The main front rooms have french windows at the sides surmounted by cedar ogee pattern panels above. All reveals of doorways are panelled to correspond with the panelling of the doors. The front door, D1, is 5 panelled, the upper panels now glazed. It appears to be an Edwardian period replacement. Internal doors are 4 panelled with panels at matching levels in the reveals. The doors to the rear verandah are 6 panelled flush beaded type.

Windows are generally 12 pane double hung type but panelled inside to the floor. There are french doors to the side verandahs which have wide architraves reaching to the picture rail line the space below to the head being infilled by a cedar board of ogee pattern. All windows have cedar splayed reveals and most are of the colonial twelve paned pattern. Windows to the two front rooms have cedar panels extending twelve paned pattern. Windows to the two front rooms have cedar panels extending from the sill to the floor.

All chimney pieces are cedar fluted with roundels except one which is white marble. Three chimney pieces have roundels at the corners and fluting with wide simple mantle shelf. The largest front room has a white marble chimney piece with classical console brackets. All fireplaces have elegant cast iron inserts and grates.

All cedar to the main rooms is polished including skirtings and architraves.

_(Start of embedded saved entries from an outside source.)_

(** Every message a program posts is a request stamped with the name of
    the connector, for the content script, to the page's own origin. *)
Definition stamped {constants : Constants} (c : Connector) (e : Effect) : Prop :=
  match e with
  | PostMessage msg o =>
      connectorName msg = Some (name c) /\ target msg = CONTENT_SCRIPT_NAME
      /\ type msg = request /\ window c = Some o
  | _ => True
  end.

(** ** The operations, one by one *)

(** The RPC method each operation asks the agent for. *)
Definition rpc_method (m : Method) : string :=
  match m with
  | Ping => "ping"
  | IsConnected => "isConnected"
  | Connect => "connect"
  | Disconnect => "disconnect"
  | Accounts => "accounts"
  | CurrentAccount => "currentAccount"
  | SignMessage _ _ => "signMessage"
  | SendTransaction _ _ _ => "sendTransaction"
  | SignTransaction _ _ _ => "signTransaction"
  | Assets => "assets"
  | AddAsset _ | AddAssets _ => "addAssets"
  | AddABI _ _ => "addAbi"
  | GetABI _ | HasABI _ => "getAbi"
  | CurrentNetwork => "network"
  | SelectNetwork _ => "selectNetwork"
  | Networks => "networks"
  | AddNetwork _ => "addNetwork"
  | Version => "version"
  end.

(** The timeout it asks the client for. *)
Definition rpc_timeout (m : Method) : option nat :=
  match m with
  | Ping => Some 800
  | _ => None
  end.

(** The operations that hand the settlement of the request to their
    caller as it is. *)
Definition passes_through (m : Method) : bool :=
  match m with
  | IsConnected | CurrentAccount | HasABI _
  | SendTransaction _ _ _ | SignTransaction _ _ _ => false
  | _ => true
  end.

(** A program that asks the client for nothing more. *)
Inductive terminal : Prog -> Prop :=
| terminal_Ret (v : Value) : terminal (Ret v)
| terminal_Throw (e : Error) : terminal (Throw e)
| terminal_Never : terminal Never
| terminal_WindowDispatch (ty : string) (next : Prog) :
    terminal next -> terminal (WindowDispatch ty next)
| terminal_Emit (n : string) (args : list Value) (next : Prog) :
    terminal next -> terminal (Emit n args next).

(** A program whose requests are each followed by a terminal program. *)
Inductive tame : Prog -> Prop :=
| tame_Ret (v : Value) : tame (Ret v)
| tame_Throw (e : Error) : tame (Throw e)
| tame_Never : tame Never
| tame_Request (timeout : option nat) (method : string) (args : Value)
    (k : Settlement -> Prog) :
    (forall s, terminal (k s)) -> tame (Request timeout method args k)
| tame_WindowDispatch (ty : string) (next : Prog) :
    tame next -> tame (WindowDispatch ty next)
| tame_Emit (n : string) (args : list Value) (next : Prog) :
    tame next -> tame (Emit n args next)
| tame_Spawn (q next : Prog) : tame q -> tame next -> tame (Spawn q next)
| tame_HasWindow (k : bool -> Prog) :
    (forall b, tame (k b)) -> tame (HasWindow k).
Lemma direct_candidate_code (raw_hp : pyval) :
  match raw_hp with
  | VStr s =>
      match Re.search digits_re s with
      | Some m => i <- py_int (VStr (Re.group1 m)) ;; Ok (VInt i)
      | None => Ok raw_hp
      end
  | _ => Ok raw_hp
  end = Ok (direct_candidate raw_hp).
Proof.
  destruct raw_hp as [|b|z|f|s|l|d]; try reflexivity.
  unfold direct_candidate. rewrite <- search_digits.
  destruct (Re.search digits_re s) as [m|] eqn:Hm; [|reflexivity].
  cbn [option_map].
  assert (Hrun : first_digit_run s = Some (Re.group1 m)).
  { rewrite <- search_digits, Hm. reflexivity. }
  apply first_digit_run_digits in Hrun as [Hd Hne].
  cbn [py_int]. now rewrite (int_of_str_digits _ Hd Hne).
Qed.

Lemma smart_extract_hp_record (record : dict) :
  smart_extract_hp (VDict record) = Ok (extract_hp record).
Proof.
  unfold smart_extract_hp, extract_hp, field.
  cbn [py_get].
  set (raw := match dict_lookup "horse_power" record with
              | Some v => v
              | None => VNone
              end).
  replace (match dict_lookup "horse_power" record with
           | Some v => Ok v
           | None => Ok VNone
           end) with (Ok raw : result pyval)
    by (subst raw; now destruct (dict_lookup "horse_power" record)).
  cbn [bind]. rewrite direct_candidate_code. cbn [bind].
  rewrite check_then_int.
  destruct (validated (direct_candidate raw)); [reflexivity|].
  destruct (dict_lookup "model_name" record) as [v|]; [|reflexivity].
  cbn [bind].
  destruct v as [|b|z|f|s|l|d]; try reflexivity;
    try (now destruct (truthy _)).
  destruct (truthy (VStr s)) eqn:Ht; cbn [andb is_str].
  - now rewrite first_checked_valid, findall_hp.
  - simpl in Ht. apply negb_false_iff, String.eqb_eq in Ht. now subst s.
Qed.
(** * Coverage recording and evaluation of [brownie/cli/coverage.py]

    A shallow embedding of the coverage core of [main]: the trace recorder
    (source lines 87-125), the per-function evaluator (lines 127-163) and the
    bytecode content hash (lines 165-174), with the properties the
    specification states about them. *)

From Stdlib Require Import ZArith String.
From stdpp Require Import gmap strings list fin_maps.

Local Open Scope Z_scope.

(** ** Python exceptions and the error monad *)

(** The exceptions the modelled code can raise. *)
Inductive PyExc : Type :=
| KeyError
| IndexError
| ZeroDivisionError
| TypeError.

(** Outcome of a Python computation: a value, or a raised exception. *)
Inductive result (A : Type) : Type :=
| Ok (a : A)
| Raise (e : PyExc).
Arguments Ok {A} a.
Arguments Raise {A} e.

#[global] Instance result_ret : MRet result := fun A a => Ok a.
#[global] Instance result_bind : MBind result := fun A B f x =>
  match x with
  | Ok a => f a
  | Raise e => Raise e
  end.

(** Forgetting which exception was raised. *)
Definition succeeded {A} (x : result A) : option A :=
  match x with
  | Ok a => Some a
  | Raise _ => None
  end.

(** Monadic left fold: a [for] loop whose body may raise. *)
Fixpoint foldM {A S} (body : A -> S -> result S) (xs : list A) (s : S) : result S :=
  match xs with
  | [] => Ok s
  | x :: xs' => s' ← body x s; foldM body xs' s'
  end.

=== Modifications and dates ===
These appear confined to the re-roofing of the rear rooms, verandahs and part enclosure of verandahs. The south east box room has been converted into a bathroom dating from about c. 1960. There is evidence to suggest that the box rooms, kitchen wing and verandah at the rear have been partly or completely rebuilt at a time about c. 1900 or later.

== Heritage listing ==
Culwalla is of State significance as a substantial and largely intact Georgian farmhouse which is one of the earliest remaining dwellings in the Kiama area. It is associated with its first owner and early settler James marks and his family and the Spinks family for most of the 20th century period. It is a notable example of traditional vernacular construction techniques displaying fine craftsmanship and the use of local materials such as freestone, native red cedar and hardwood. It occupies a magnificent site above the Jamberoo Valley and is a prominent landmark in the district.

Culwalla Homestead was listed on the New South Wales State Heritage Register on 2 April 1999.